Prior to July, 1971, Skaggs negotiated with Equitable for a group life insurance policy to replace 13775; and, effective July 1, 1971, 13775 was replaced by Group Life Insurance Policy No. 3160, a cost-free policy which terminated upon the retirement of employees, except those who retired prior to July 1,1971. Four such employees, Donald Elder, Leo Plumberg, Albert Diamond, and Dean Widney, retired prior to July 1, 1971, and their life insurance benefits were continued after retirement under Group Life Insurance Policy No. 13775. Their retirement plan and insurance coverage was the same as Mr. Cannon's.

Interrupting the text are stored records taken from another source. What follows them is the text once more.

(* ===== verification/Radio.v ===== *)
(** * The host-to-radio protocol (src/proto/radio.c, src/proto/radio.h)

    Frames on the serial line between the host and a radio: the stream framer,
    the payload of every message type, the segments of a packet and the LoRa
    time-on-air estimate.

    A pointer with its length is one list; a local array that the code does not
    initialise is an argument [stack], so that a theorem that holds for every
    [stack] says that nothing of it leaks into the frame. *)
From S2P Require Import Prelude Buffer.

Abbreviation MELODI_RADIO_MAGIC0 := 0x4d.
Abbreviation MELODI_RADIO_MAGIC1 := 0x4c.
Abbreviation MELODI_RADIO_VERSION := 2.
Abbreviation MELODI_RADIO_HEADER_SIZE := 8.
Abbreviation MELODI_RADIO_PAYLOAD_MAX := 512.
Abbreviation MELODI_RADIO_PACKET_MAX := 240.
Abbreviation MELODI_RADIO_SEGMENT_SIZE := 12.
Abbreviation MELODI_RADIO_SEGMENT_LIMIT := 32.
Abbreviation MELODI_RADIO_FRAME_MAX := ((240 - 12) * 32).
Abbreviation MELODI_RADIO_LOCATOR_BROADCAST := 0xffffffff.

(** [enum melodi_radio_type] *)
Abbreviation MELODI_RADIO_T_IDENTIFY := 1.
Abbreviation MELODI_RADIO_T_CONFIGURE := 2.
Abbreviation MELODI_RADIO_T_TRANSMIT := 3.
Abbreviation MELODI_RADIO_T_RESET := 4.
Abbreviation MELODI_RADIO_T_INFO := 0x81.
Abbreviation MELODI_RADIO_T_STATUS := 0x82.
Abbreviation MELODI_RADIO_T_RECEIVE := 0x83.
Abbreviation MELODI_RADIO_T_RESULT := 0x84.

Abbreviation MELODI_RADIO_STATE_FAILED := 2.
Abbreviation MELODI_RADIO_FAULT_INTERNAL := 7.
Abbreviation MELODI_RADIO_RESULT_DUTY := 5.

Abbreviation MELODI_RADIO_CONFIGURE_SIZE := 48.
Abbreviation MELODI_RADIO_INFO_SIZE := 72.
Abbreviation MELODI_RADIO_STATUS_SIZE := 11.
Abbreviation MELODI_RADIO_TRANSMIT_SIZE := 10.
Abbreviation MELODI_RADIO_RECEIVE_SIZE := 16.
Abbreviation MELODI_RADIO_RESULT_SIZE := 10.

(** ** Data *)

Record melodi_radio_header := MkHeader {
  magic0 : Z;
  magic1 : Z;
  version : Z;
  type : Z;
  payload_length : Z;
  checksum : Z;
}.

Record melodi_radio_configure := {
  domain : bytes;
  locator : Z;
  frequency_hz : Z;
  bandwidth_khz : Z;
  spreading_factor : Z;
  coding_rate : Z;
  transmit_power_dbm : Z;
  duty_permille : Z;
}.

Record melodi_radio_info := {
  firmware : bytes;
  hardware : bytes;
  abi_version : Z;
  packet_mtu : Z;
  queue_depth : Z;
}.

Record melodi_radio_status := {
  status_locator : Z;
  queue_free : Z;
  status_queue_depth : Z;
  state : Z;
  fault : Z;
  modem_status : Z;
}.

Record melodi_radio_transmit := {
  cookie : Z;
  destination : Z;
  payload : bytes;
}.

Record melodi_radio_receive := {
  source : Z;
  receive_destination : Z;
  rssi : Z;
  snr : Z;
  hops : Z;
  receive_payload : bytes;
}.

Record melodi_radio_result_report := {
  result_cookie : Z;
  duration_us : Z;
  result_code : Z;
}.

Record melodi_radio_segment := {
  frame_id : Z;
  total_length : Z;
  index : Z;
  count : Z;
  segment_payload : bytes;
}.

Inductive melodi_radio_stream_state : Set :=
| MELODI_RADIO_SCAN_MAGIC0
| MELODI_RADIO_SCAN_MAGIC1
| MELODI_RADIO_READ_HEADER
| MELODI_RADIO_READ_PAYLOAD.

#[export] Instance melodi_radio_stream_state_eq_dec : EqDecision melodi_radio_stream_state.
Proof. solve_decision. Defined.

Record melodi_radio_stream := MkStream {
  stream_state : melodi_radio_stream_state;
  offset : Z;
  expected : Z;
  header : melodi_radio_header;
  buffer : bytes;
}.

(** ** Integers and text *)

Definition melodi_radio_put_u16 (off : nat) (value : Z) (output : bytes) : bytes :=
  store off [wrap 8 (Z.shiftr value 8); wrap 8 value] output.

Definition melodi_radio_put_u32 (off : nat) (value : Z) (output : bytes) : bytes :=
  store off [wrap 8 (Z.shiftr value 24); wrap 8 (Z.shiftr value 16);
             wrap 8 (Z.shiftr value 8); wrap 8 value] output.

(** [output\[off\] = value] *)
Definition put8 (off : nat) (value : Z) (output : bytes) : bytes :=
  store off [wrap 8 value] output.

Definition melodi_radio_get_u16 (input : bytes) : Z :=
  wrap 16 (Z.lor (Z.shiftl (byte_at 0 input) 8) (byte_at 1 input)).

Definition melodi_radio_get_u32 (input : bytes) : Z :=
  Z.lor (Z.lor (Z.lor (wrap 32 (Z.shiftl (byte_at 0 input) 24))
                  (wrap 32 (Z.shiftl (byte_at 1 input) 16)))
           (wrap 32 (Z.shiftl (byte_at 2 input) 8)))
    (byte_at 3 input).

(** [for (...) sum += data\[index\]] at 32 bits. *)
Definition sum_loop (data : bytes) : Z := fold_left (fun sum b => wrap 32 (sum + b)) data 0.

(** [while (sum >> 16)]: two turns fold any 32-bit sum. *)
Fixpoint fold_loop (fuel : nat) (sum : Z) : Z :=
  match fuel with
  | O => sum
  | S fuel => if Z.shiftr sum 16 =? 0 then sum
              else fold_loop fuel (wrap 32 (Z.land sum 0xffff + Z.shiftr sum 16))
  end.

Definition melodi_radio_checksum (data : bytes) : Z :=
  wrap 16 (lnot_w 32 (fold_loop 2 (sum_loop data))).

Fixpoint put_text_loop (n i : nat) (off : nat) (text output : bytes) : bytes :=
  match n with
  | O => output
  | S n => if byte_at i text =? 0 then output
           else put_text_loop n (S i) off text (put8 (off + i) (byte_at i text) output)
  end.

Definition melodi_radio_put_text (off : nat) (text : bytes) (capacity : nat) (output : bytes)
    : bytes :=
  put_text_loop (capacity - 1) 0 off text (store off (replicate capacity 0) output).

Fixpoint get_text_loop (n i : nat) (input output : bytes) : result bytes :=
  match n with
  | O => Ok (<[i := 0]> output)
  | S n => if byte_at i input =? 0 then Ok (<[i := 0]> output)
           else if (byte_at i input <? 0x20) || (0x7e <? byte_at i input) then Err EPROTO
           else get_text_loop n (S i) input (<[i := byte_at i input]> output)
  end.

Definition melodi_radio_get_text (output input : bytes) (capacity : nat) : result bytes :=
  get_text_loop (capacity - 1) 0 input output.

(** ** The stream framer *)

Definition header_zero : melodi_radio_header := MkHeader 0 0 0 0 0 0.

Definition melodi_radio_stream_init : melodi_radio_stream :=
  MkStream MELODI_RADIO_SCAN_MAGIC0 0 0 header_zero (replicate 512 0).

(** The output buffer after the call and [*encoded_length]. *)
Definition melodi_radio_stream_encode (ty : Z) (pl output : bytes) : result (bytes * Z) :=
  if MELODI_RADIO_PAYLOAD_MAX <? zlen pl then Err EINVAL else
  if zlen output <? MELODI_RADIO_HEADER_SIZE + zlen pl then Err ENOSPC else
  let out := put8 0 MELODI_RADIO_MAGIC0 output in
  let out := put8 1 MELODI_RADIO_MAGIC1 out in
  let out := put8 2 MELODI_RADIO_VERSION out in
  let out := put8 3 ty out in
  let out := melodi_radio_put_u16 4 (wrap 16 (zlen pl)) out in
  let out := melodi_radio_put_u16 6 (melodi_radio_checksum pl) out in
  let out := store 8 pl out in
  Ok (out, MELODI_RADIO_HEADER_SIZE + zlen pl).

(** Field updates. *)
Definition set_state (s : melodi_radio_stream) (st : melodi_radio_stream_state) :=
  MkStream st s.(offset) s.(expected) s.(header) s.(buffer).
Definition set_offset (s : melodi_radio_stream) (off : Z) :=
  MkStream s.(stream_state) off s.(expected) s.(header) s.(buffer).
Definition set_expected (s : melodi_radio_stream) (n : Z) :=
  MkStream s.(stream_state) s.(offset) n s.(header) s.(buffer).
Definition set_header (s : melodi_radio_stream) (h : melodi_radio_header) :=
  MkStream s.(stream_state) s.(offset) s.(expected) h s.(buffer).

(** [stream->buffer\[stream->offset++\] = byte] *)
Definition push_byte (s : melodi_radio_stream) (byte : Z) : melodi_radio_stream :=
  MkStream s.(stream_state) (wrap 16 (s.(offset) + 1)) s.(expected) s.(header)
    (<[Z.to_nat s.(offset) := byte]> s.(buffer)).

(** [Ok (Some (header, payload))] is the return value 1, [Ok None] is 0; the
    payload handed out is the stream's own buffer. *)
Definition melodi_radio_stream_feed (stream : melodi_radio_stream) (byte : Z)
    : melodi_radio_stream * result (option (melodi_radio_header * bytes)) :=
  match stream.(stream_state) with
  | MELODI_RADIO_SCAN_MAGIC0 =>
      if byte =? MELODI_RADIO_MAGIC0
      then (set_state stream MELODI_RADIO_SCAN_MAGIC1, Ok None)
      else (stream, Ok None)
  | MELODI_RADIO_SCAN_MAGIC1 =>
      if byte =? MELODI_RADIO_MAGIC1
      then (set_offset (set_state stream MELODI_RADIO_READ_HEADER) 0, Ok None)
      else if negb (byte =? MELODI_RADIO_MAGIC0)
      then (set_state stream MELODI_RADIO_SCAN_MAGIC0, Ok None)
      else (stream, Ok None)
  | MELODI_RADIO_READ_HEADER =>
      let stream := push_byte stream byte in
      if stream.(offset) <? MELODI_RADIO_HEADER_SIZE - 2 then (stream, Ok None) else
      let h := MkHeader MELODI_RADIO_MAGIC0 MELODI_RADIO_MAGIC1
                 (byte_at 0 stream.(buffer)) (byte_at 1 stream.(buffer))
                 (melodi_radio_get_u16 (drop 2 stream.(buffer)))
                 (melodi_radio_get_u16 (drop 4 stream.(buffer))) in
      let stream := set_offset (set_header stream h) 0 in
      if negb (h.(version) =? MELODI_RADIO_VERSION) ||
         (MELODI_RADIO_PAYLOAD_MAX <? h.(payload_length))
      then (set_state stream MELODI_RADIO_SCAN_MAGIC0, Err EPROTO) else
      let stream := set_expected stream h.(payload_length) in
      if stream.(expected) =? 0 then
        let stream := set_state stream MELODI_RADIO_SCAN_MAGIC0 in
        if negb (h.(checksum) =? melodi_radio_checksum [])
        then (stream, Err EBADMSG)
        else (stream, Ok (Some (stream.(header), stream.(buffer))))
      else (set_state stream MELODI_RADIO_READ_PAYLOAD, Ok None)
  | MELODI_RADIO_READ_PAYLOAD =>
      let stream := push_byte stream byte in
      if stream.(offset) <? stream.(expected) then (stream, Ok None) else
      let stream := set_state stream MELODI_RADIO_SCAN_MAGIC0 in
      if negb (stream.(header).(checksum) =?
               melodi_radio_checksum (take (Z.to_nat stream.(expected)) stream.(buffer)))
      then (stream, Err EBADMSG)
      else (stream, Ok (Some (stream.(header), stream.(buffer))))
  end.

(** ** Messages *)

Definition melodi_radio_encode_identify (output : bytes) : result (bytes * Z) :=
  melodi_radio_stream_encode MELODI_RADIO_T_IDENTIFY [] output.

Definition melodi_radio_encode_reset (output : bytes) : result (bytes * Z) :=
  melodi_radio_stream_encode MELODI_RADIO_T_RESET [] output.

(** The condition the encoder and the decoder of a configuration share. *)
Definition configure_bad (c : melodi_radio_configure) : bool :=
  (c.(locator) =? 0) || (c.(locator) =? MELODI_RADIO_LOCATOR_BROADCAST) ||
  (c.(frequency_hz) =? 0) || (c.(bandwidth_khz) =? 0) ||
  (c.(spreading_factor) <? 6) || (12 <? c.(spreading_factor)) ||
  (c.(coding_rate) <? 5) || (8 <? c.(coding_rate)) ||
  (c.(duty_permille) =? 0) || (1000 <? c.(duty_permille)).
(* ===== verification/Mapping.v ===== *)
(** * Native locators (the second half of src/proto/mapping.c, src/proto/mapping.h)

    A node's 32-bit locator is the first acceptable word in the sequence of
    digests of (label, domain, node, round); a set of nodes is given distinct
    locators in the order of their identities.  The hash is the one of
    Blake2s.v. *)
From S2P Require Import Prelude Buffer Uapi Blake2s.

Abbreviation MELODI_MESH_DOMAIN_SIZE := 32%nat.
Abbreviation MELODI_NATIVE_LOCATOR_INVALID := 0.
Abbreviation MELODI_NATIVE_LOCATOR_BROADCAST := 0xffffffff.
Abbreviation MELODI_MAPPING_SET_LIMIT := 64.

Record melodi_mapping_entry := MkEntry {
  node_id : melodi_node_id;
  native_locator : Z;
  collision_round : Z;
}.

#[export] Instance melodi_mapping_entry_eq_dec : EqDecision melodi_mapping_entry.
Proof. solve_decision. Defined.

Definition melodi_mapping_node_valid (node : melodi_node_id) : bool :=
  if negb (byte_at 0 node.(node_bytes) =? MELODI_NODE_ID_SCHEME_ED25519) then false else
  let '(different_zero, different_ones) :=
    fold_left (fun '(z, o) b => (Z.lor z b, Z.lor o (Z.lxor b 0xff)))
      node.(node_bytes) (0, 0) in
  negb (different_zero =? 0) && negb (different_ones =? 0).

(** ["melodi-native-locator-v1"] *)
Definition locator_label : bytes :=
  [109; 101; 108; 111; 100; 105; 45; 110; 97; 116; 105; 118; 101; 45; 108; 111; 99; 97; 116; 111;
   114; 45; 118; 49].

Definition encoded_round (round : Z) : bytes :=
  [wrap 8 (Z.shiftr round 24); wrap 8 (Z.shiftr round 16); wrap 8 (Z.shiftr round 8); wrap 8 round].

(** The candidate of one round: four updates, the digest, its first word.  The
    context is an automatic variable whose buffer holds [stack] (and, after the
    first round, the zeros that [melodi_blake2s_final] leaves; the candidate
    depends on neither, see [candidate_ref]). *)
Definition locator_candidate (stack domain : bytes) (node : melodi_node_id) (round : Z) : Z :=
  let context := melodi_blake2s_init stack in
  let context := melodi_blake2s_update context locator_label in
  let context := melodi_blake2s_update context domain in
  let context := melodi_blake2s_update context node.(node_bytes) in
  let context := melodi_blake2s_update context (encoded_round round) in
  let digest := melodi_blake2s_final context in
  Z.lor (Z.lor (Z.lor (wrap 32 (Z.shiftl (byte_at 0 digest) 24))
                  (wrap 32 (Z.shiftl (byte_at 1 digest) 16)))
           (wrap 32 (Z.shiftl (byte_at 2 digest) 8)))
    (byte_at 3 digest).

(** Fuel for the loops over rounds: a round is a 32-bit word. *)
Definition rounds : positive := 4294967296%positive.

(** The result of a [for (;;)] that left by its fuel would be [EOVERFLOW]; it
    never does. *)
Definition loop_result {S A} (r : S + result A) : result A :=
  match r with inr r => r | inl _ => Err EOVERFLOW end.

Defendants admitted that all former employees who participated in group policy 13775 and who retired while it was in force but before June 30, 1971, who were still living, were covered by policy 13775.
Prior to June 28, 1971, Katz/Skaggs conducted a campaign, the purpose of which was to notify Katz employees of their benefits under the merger and the change in the life insurance policy. June 28, 1971, was designated SU (for sign up) Day, and packets of information were distributed through the stores and in the office. The materials advised that unless employees affirmatively elected to be excluded, they were automatically included under the new policy (3160) as of July 1, 1971. “Sign Up” was also advertised by store posters, recordings played in stores, and “teaser strips” in pay envelopes. Mr. Cannon did not elect to be excluded from 3160 and, on his retirement October 6, 1971, any coverage he had under 3160 terminated by its provisions.
Plaintiff never saw a “teaser strip,” and denied receipt of any notice respecting her husband’s insurance benefits. No certificate of the new policy was sent to Mr. Cannon. There was no conclusive evidence that Mr. Cannon received notice of any change in or cancellation of his insurance.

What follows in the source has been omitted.